SUPPLIED DATA:
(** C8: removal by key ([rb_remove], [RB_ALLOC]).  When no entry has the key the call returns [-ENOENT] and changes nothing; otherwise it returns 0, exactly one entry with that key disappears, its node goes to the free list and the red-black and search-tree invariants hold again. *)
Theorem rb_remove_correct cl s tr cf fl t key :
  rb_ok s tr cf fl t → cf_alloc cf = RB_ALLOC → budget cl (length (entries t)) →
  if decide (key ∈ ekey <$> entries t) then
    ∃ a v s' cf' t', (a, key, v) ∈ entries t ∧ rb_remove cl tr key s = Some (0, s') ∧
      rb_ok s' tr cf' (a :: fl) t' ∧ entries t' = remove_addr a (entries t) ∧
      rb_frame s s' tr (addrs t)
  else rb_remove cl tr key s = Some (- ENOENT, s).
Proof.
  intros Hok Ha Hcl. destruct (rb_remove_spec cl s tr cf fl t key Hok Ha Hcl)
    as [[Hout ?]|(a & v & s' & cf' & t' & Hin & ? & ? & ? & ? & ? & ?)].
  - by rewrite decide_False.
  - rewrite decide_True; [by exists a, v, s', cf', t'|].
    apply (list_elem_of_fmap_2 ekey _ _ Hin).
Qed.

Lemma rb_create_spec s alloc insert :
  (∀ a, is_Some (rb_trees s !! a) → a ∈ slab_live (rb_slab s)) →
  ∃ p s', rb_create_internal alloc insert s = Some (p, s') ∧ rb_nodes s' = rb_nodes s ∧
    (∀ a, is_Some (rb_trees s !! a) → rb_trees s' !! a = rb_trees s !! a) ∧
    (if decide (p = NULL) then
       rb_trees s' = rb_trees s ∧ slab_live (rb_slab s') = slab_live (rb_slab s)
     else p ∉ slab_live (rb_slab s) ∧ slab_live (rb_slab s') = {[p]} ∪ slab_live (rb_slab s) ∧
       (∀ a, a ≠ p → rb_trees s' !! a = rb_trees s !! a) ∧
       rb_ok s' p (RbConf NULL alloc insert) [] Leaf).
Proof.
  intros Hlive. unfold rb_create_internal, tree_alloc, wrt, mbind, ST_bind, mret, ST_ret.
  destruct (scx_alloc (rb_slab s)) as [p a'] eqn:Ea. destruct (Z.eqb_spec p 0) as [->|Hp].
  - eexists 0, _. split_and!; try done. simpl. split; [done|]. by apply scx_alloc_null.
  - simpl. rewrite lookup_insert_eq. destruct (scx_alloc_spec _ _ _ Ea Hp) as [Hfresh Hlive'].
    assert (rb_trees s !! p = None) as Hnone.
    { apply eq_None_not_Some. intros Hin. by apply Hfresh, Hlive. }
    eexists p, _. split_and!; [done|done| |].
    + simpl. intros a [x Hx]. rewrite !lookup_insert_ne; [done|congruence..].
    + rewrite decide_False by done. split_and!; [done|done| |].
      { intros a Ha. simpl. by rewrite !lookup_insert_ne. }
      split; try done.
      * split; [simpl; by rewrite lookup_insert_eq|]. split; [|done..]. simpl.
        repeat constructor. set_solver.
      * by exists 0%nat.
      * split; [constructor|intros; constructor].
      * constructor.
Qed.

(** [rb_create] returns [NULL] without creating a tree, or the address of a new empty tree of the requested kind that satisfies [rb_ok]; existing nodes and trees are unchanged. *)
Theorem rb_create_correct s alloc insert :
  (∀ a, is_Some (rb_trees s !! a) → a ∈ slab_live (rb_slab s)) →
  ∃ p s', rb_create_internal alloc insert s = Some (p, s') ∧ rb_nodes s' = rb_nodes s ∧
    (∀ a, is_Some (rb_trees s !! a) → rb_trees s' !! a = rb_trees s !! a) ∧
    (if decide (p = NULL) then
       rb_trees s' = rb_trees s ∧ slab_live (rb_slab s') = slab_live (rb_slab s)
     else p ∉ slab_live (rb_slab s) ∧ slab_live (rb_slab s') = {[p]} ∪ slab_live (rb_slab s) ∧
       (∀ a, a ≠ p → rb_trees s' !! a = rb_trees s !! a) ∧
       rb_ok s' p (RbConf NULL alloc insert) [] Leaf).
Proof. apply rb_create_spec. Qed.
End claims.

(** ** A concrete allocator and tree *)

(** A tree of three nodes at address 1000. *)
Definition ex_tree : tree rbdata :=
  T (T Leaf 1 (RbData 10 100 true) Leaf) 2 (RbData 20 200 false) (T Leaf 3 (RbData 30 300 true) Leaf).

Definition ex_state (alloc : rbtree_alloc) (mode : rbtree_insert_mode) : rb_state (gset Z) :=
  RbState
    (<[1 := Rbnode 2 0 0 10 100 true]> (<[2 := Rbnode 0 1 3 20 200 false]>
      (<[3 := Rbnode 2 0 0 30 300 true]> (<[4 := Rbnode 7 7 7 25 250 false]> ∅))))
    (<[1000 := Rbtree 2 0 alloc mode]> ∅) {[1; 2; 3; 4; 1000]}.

---

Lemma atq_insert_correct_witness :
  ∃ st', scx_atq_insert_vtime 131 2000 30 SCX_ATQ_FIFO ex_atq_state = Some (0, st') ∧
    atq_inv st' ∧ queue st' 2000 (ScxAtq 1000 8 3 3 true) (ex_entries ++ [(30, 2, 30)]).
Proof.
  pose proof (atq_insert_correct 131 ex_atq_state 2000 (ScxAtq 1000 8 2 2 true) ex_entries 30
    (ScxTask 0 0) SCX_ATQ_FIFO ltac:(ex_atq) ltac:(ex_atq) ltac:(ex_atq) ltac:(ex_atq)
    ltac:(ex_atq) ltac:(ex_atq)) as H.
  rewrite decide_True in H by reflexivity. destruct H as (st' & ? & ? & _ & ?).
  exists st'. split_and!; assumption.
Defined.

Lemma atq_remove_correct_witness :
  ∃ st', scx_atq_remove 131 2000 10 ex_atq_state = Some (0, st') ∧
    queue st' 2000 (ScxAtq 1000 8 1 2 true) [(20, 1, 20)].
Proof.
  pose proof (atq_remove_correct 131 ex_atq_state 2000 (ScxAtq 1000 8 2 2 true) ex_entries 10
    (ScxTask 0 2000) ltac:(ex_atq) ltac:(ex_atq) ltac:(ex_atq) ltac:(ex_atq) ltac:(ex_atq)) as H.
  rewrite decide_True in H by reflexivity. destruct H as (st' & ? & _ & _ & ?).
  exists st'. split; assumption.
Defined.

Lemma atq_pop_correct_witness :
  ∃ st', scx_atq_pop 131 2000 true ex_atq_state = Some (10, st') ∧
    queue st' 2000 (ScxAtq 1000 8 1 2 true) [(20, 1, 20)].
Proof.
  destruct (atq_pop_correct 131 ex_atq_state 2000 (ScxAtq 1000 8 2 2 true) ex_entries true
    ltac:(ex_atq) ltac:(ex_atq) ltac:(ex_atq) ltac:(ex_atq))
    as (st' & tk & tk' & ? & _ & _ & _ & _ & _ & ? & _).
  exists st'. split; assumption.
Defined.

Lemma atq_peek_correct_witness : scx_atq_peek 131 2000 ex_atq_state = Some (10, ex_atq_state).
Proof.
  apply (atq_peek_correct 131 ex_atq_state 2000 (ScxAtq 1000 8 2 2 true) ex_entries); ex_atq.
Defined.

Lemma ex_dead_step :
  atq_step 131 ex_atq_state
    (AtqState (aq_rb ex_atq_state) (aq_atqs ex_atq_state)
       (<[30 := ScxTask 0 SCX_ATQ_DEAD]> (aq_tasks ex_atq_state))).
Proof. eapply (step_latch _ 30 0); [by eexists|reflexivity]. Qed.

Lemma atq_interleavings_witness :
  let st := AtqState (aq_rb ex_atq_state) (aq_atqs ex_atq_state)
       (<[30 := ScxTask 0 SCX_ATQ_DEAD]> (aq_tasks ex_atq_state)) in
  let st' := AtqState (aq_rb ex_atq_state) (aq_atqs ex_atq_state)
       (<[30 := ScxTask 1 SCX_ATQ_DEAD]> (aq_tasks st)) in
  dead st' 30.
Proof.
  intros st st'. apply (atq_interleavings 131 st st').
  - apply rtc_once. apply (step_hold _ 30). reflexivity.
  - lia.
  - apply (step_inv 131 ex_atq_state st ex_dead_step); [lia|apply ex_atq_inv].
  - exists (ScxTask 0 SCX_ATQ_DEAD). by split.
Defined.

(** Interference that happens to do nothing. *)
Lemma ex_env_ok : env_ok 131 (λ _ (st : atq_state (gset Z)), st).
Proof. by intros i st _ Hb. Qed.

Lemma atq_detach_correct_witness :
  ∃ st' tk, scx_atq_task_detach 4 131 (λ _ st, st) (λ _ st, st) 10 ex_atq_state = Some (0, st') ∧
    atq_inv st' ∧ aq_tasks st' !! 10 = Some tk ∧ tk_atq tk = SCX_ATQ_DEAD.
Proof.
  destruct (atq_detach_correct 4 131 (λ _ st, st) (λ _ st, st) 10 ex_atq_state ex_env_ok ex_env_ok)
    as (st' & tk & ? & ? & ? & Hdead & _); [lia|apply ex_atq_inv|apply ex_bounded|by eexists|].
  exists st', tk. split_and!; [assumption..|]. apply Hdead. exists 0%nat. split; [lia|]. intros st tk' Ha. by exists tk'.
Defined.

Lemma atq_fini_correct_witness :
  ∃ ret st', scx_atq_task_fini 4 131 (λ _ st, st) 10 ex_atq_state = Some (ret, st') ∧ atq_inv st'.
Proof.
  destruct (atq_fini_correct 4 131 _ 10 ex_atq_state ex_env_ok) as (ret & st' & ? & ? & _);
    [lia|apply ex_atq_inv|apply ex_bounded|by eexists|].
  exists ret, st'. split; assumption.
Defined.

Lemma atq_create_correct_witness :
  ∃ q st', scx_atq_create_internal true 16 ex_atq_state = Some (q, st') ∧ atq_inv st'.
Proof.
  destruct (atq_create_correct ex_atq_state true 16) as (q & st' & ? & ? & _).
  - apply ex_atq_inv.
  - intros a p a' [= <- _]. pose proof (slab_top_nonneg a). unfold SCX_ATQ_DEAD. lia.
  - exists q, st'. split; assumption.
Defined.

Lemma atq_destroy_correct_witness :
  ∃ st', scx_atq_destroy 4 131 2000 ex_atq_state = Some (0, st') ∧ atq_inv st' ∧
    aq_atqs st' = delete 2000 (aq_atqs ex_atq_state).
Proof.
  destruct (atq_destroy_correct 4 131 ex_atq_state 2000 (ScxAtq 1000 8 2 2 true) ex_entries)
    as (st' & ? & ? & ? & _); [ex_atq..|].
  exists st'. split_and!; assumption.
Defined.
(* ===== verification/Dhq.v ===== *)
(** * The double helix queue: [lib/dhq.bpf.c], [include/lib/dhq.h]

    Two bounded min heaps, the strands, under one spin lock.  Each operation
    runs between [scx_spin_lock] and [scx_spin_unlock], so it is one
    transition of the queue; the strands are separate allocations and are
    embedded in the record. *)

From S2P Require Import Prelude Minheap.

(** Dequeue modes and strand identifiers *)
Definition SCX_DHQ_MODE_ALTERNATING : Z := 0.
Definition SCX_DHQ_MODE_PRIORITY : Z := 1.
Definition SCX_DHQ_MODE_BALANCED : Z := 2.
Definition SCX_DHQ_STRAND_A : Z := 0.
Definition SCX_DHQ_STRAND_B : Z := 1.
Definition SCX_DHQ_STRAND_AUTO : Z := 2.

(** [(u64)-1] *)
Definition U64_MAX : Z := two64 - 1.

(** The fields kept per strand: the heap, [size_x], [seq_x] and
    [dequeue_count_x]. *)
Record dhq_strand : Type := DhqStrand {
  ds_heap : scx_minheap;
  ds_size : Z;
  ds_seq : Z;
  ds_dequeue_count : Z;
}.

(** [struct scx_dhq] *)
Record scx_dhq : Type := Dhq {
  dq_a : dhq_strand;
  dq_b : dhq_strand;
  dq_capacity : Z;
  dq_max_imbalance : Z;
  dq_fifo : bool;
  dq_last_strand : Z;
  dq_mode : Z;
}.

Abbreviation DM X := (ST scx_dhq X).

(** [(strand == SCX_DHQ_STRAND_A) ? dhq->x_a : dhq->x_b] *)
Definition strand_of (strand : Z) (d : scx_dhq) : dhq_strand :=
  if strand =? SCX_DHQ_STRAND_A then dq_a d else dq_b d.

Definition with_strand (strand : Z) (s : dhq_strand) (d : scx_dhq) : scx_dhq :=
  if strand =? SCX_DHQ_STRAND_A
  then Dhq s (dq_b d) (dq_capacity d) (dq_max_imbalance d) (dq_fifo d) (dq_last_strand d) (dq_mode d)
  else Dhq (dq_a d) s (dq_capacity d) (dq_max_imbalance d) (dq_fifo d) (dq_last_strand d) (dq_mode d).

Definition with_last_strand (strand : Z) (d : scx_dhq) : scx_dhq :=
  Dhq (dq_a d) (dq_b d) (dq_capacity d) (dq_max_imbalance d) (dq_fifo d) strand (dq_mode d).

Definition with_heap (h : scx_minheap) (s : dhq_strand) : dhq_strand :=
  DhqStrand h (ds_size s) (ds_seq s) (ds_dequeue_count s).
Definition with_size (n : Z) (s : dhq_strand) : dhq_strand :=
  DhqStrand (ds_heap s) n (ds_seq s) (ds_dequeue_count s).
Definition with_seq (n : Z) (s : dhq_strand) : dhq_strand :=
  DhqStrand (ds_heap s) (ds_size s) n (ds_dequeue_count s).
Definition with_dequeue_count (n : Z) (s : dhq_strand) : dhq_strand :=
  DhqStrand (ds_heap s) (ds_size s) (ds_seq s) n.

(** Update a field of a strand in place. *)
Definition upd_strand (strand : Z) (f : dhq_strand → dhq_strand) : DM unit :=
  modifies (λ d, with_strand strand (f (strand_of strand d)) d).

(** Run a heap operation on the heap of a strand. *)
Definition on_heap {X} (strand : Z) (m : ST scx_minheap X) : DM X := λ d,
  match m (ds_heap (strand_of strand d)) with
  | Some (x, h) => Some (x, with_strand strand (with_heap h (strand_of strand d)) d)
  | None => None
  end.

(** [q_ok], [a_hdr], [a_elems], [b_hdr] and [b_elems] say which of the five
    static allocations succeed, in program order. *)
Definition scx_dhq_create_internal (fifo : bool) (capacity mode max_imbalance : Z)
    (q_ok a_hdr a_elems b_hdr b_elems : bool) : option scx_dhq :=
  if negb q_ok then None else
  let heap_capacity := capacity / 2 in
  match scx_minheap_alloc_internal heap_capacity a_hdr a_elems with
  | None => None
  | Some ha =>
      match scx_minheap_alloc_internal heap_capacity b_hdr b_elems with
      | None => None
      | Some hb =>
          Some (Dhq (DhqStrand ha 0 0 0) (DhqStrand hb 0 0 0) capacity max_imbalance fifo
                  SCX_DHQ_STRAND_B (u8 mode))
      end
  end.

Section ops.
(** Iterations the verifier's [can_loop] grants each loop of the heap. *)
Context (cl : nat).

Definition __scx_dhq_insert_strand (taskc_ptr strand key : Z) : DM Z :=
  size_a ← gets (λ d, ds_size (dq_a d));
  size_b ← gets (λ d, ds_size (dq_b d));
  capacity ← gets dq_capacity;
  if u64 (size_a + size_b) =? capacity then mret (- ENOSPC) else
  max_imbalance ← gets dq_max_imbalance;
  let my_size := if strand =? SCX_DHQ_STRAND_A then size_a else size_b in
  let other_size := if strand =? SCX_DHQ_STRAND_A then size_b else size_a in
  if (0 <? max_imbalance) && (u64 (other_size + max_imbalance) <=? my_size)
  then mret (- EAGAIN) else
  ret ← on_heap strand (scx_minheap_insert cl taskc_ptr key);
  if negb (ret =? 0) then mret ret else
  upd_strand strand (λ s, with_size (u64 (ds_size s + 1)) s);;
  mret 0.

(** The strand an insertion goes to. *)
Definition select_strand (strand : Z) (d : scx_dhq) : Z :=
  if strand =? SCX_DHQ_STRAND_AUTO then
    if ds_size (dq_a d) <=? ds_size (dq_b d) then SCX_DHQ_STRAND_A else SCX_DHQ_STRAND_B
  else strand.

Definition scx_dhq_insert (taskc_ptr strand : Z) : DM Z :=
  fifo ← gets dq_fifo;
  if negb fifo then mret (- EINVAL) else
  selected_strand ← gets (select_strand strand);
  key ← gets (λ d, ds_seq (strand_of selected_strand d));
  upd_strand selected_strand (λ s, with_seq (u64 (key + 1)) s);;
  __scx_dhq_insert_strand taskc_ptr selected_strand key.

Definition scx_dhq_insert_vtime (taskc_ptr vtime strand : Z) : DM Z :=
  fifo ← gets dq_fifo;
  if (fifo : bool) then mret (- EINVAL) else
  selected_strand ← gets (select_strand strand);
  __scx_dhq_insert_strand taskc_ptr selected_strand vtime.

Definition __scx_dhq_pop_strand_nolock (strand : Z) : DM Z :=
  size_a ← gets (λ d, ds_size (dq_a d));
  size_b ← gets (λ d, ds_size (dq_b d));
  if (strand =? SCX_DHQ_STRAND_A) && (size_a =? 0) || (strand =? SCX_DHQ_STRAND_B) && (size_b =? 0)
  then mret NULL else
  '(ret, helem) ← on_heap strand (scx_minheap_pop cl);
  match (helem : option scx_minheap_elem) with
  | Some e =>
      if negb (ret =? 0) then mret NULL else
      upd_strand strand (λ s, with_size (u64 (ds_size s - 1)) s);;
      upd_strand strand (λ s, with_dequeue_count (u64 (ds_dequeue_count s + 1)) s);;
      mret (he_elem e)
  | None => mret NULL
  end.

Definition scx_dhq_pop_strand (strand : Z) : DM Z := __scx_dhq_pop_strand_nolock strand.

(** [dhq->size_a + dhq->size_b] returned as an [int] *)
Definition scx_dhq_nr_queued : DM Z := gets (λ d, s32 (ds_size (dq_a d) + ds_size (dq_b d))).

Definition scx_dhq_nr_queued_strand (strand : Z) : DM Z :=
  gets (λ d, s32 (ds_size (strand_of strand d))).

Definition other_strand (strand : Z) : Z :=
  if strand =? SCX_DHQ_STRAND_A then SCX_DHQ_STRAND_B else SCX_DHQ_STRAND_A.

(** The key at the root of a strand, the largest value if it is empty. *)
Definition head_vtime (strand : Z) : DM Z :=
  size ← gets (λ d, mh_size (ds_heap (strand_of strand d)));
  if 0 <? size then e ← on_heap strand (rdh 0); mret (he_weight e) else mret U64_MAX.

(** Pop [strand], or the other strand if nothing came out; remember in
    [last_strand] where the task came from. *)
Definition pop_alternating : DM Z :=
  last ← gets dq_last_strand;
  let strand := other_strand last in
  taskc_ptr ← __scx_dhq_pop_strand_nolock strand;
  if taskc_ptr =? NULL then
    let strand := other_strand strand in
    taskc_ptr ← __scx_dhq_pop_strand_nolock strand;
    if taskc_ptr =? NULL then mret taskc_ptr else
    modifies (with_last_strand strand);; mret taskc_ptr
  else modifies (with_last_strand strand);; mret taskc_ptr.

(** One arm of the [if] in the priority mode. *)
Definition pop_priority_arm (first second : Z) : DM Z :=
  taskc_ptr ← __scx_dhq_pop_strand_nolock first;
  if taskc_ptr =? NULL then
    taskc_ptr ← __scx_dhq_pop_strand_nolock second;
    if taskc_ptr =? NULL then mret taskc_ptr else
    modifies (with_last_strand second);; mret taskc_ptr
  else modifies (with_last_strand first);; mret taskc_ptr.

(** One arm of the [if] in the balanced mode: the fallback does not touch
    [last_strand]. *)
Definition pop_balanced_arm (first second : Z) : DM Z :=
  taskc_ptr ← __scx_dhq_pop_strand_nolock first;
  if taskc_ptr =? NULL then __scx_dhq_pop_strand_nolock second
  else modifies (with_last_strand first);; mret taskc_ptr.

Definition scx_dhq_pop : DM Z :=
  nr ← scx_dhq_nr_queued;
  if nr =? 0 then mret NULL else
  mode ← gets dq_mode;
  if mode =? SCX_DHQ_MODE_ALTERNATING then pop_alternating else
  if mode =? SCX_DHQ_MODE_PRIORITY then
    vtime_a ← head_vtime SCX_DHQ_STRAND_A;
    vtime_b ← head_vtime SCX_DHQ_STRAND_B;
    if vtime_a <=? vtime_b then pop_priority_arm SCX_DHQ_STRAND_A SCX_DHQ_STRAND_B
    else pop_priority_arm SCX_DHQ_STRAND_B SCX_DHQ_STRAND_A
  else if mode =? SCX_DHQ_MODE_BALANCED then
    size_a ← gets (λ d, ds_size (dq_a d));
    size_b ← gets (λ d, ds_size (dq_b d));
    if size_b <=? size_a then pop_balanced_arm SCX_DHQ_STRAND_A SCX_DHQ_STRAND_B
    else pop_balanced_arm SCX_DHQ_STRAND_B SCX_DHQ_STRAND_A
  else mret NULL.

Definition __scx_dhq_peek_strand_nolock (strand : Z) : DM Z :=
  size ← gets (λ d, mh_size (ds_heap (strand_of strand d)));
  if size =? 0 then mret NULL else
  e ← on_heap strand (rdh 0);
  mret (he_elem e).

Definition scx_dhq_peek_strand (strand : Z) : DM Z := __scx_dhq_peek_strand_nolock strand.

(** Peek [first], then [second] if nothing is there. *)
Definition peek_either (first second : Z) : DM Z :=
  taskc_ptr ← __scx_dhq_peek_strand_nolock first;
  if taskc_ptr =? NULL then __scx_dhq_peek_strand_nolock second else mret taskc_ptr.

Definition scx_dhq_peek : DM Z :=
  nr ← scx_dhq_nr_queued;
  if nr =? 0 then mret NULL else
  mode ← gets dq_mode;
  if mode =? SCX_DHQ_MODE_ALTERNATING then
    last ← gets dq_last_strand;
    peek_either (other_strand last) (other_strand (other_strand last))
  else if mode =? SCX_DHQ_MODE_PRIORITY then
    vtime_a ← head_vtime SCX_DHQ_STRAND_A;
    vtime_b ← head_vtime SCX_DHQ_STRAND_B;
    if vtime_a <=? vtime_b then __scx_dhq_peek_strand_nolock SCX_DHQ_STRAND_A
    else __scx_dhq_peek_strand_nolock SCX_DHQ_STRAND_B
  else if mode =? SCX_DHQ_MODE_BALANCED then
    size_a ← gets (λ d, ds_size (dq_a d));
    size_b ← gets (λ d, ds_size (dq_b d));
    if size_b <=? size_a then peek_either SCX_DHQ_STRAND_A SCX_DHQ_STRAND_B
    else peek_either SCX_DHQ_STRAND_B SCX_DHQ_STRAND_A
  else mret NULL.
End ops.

ACTIVITY:
Within the material above, the line with "(** C8: removal" opens the range and the line with "- by rewrite decide_False." closes it; reproduce that range word for word.

WRITTEN SOLUTION:
(** C8: removal by key ([rb_remove], [RB_ALLOC]).  When no entry has the key the call returns [-ENOENT] and changes nothing; otherwise it returns 0, exactly one entry with that key disappears, its node goes to the free list and the red-black and search-tree invariants hold again. *)
Theorem rb_remove_correct cl s tr cf fl t key :
  rb_ok s tr cf fl t → cf_alloc cf = RB_ALLOC → budget cl (length (entries t)) →
  if decide (key ∈ ekey <$> entries t) then
    ∃ a v s' cf' t', (a, key, v) ∈ entries t ∧ rb_remove cl tr key s = Some (0, s') ∧
      rb_ok s' tr cf' (a :: fl) t' ∧ entries t' = remove_addr a (entries t) ∧
      rb_frame s s' tr (addrs t)
  else rb_remove cl tr key s = Some (- ENOENT, s).
Proof.
  intros Hok Ha Hcl. destruct (rb_remove_spec cl s tr cf fl t key Hok Ha Hcl)
    as [[Hout ?]|(a & v & s' & cf' & t' & Hin & ? & ? & ? & ? & ? & ?)].
  - by rewrite decide_False.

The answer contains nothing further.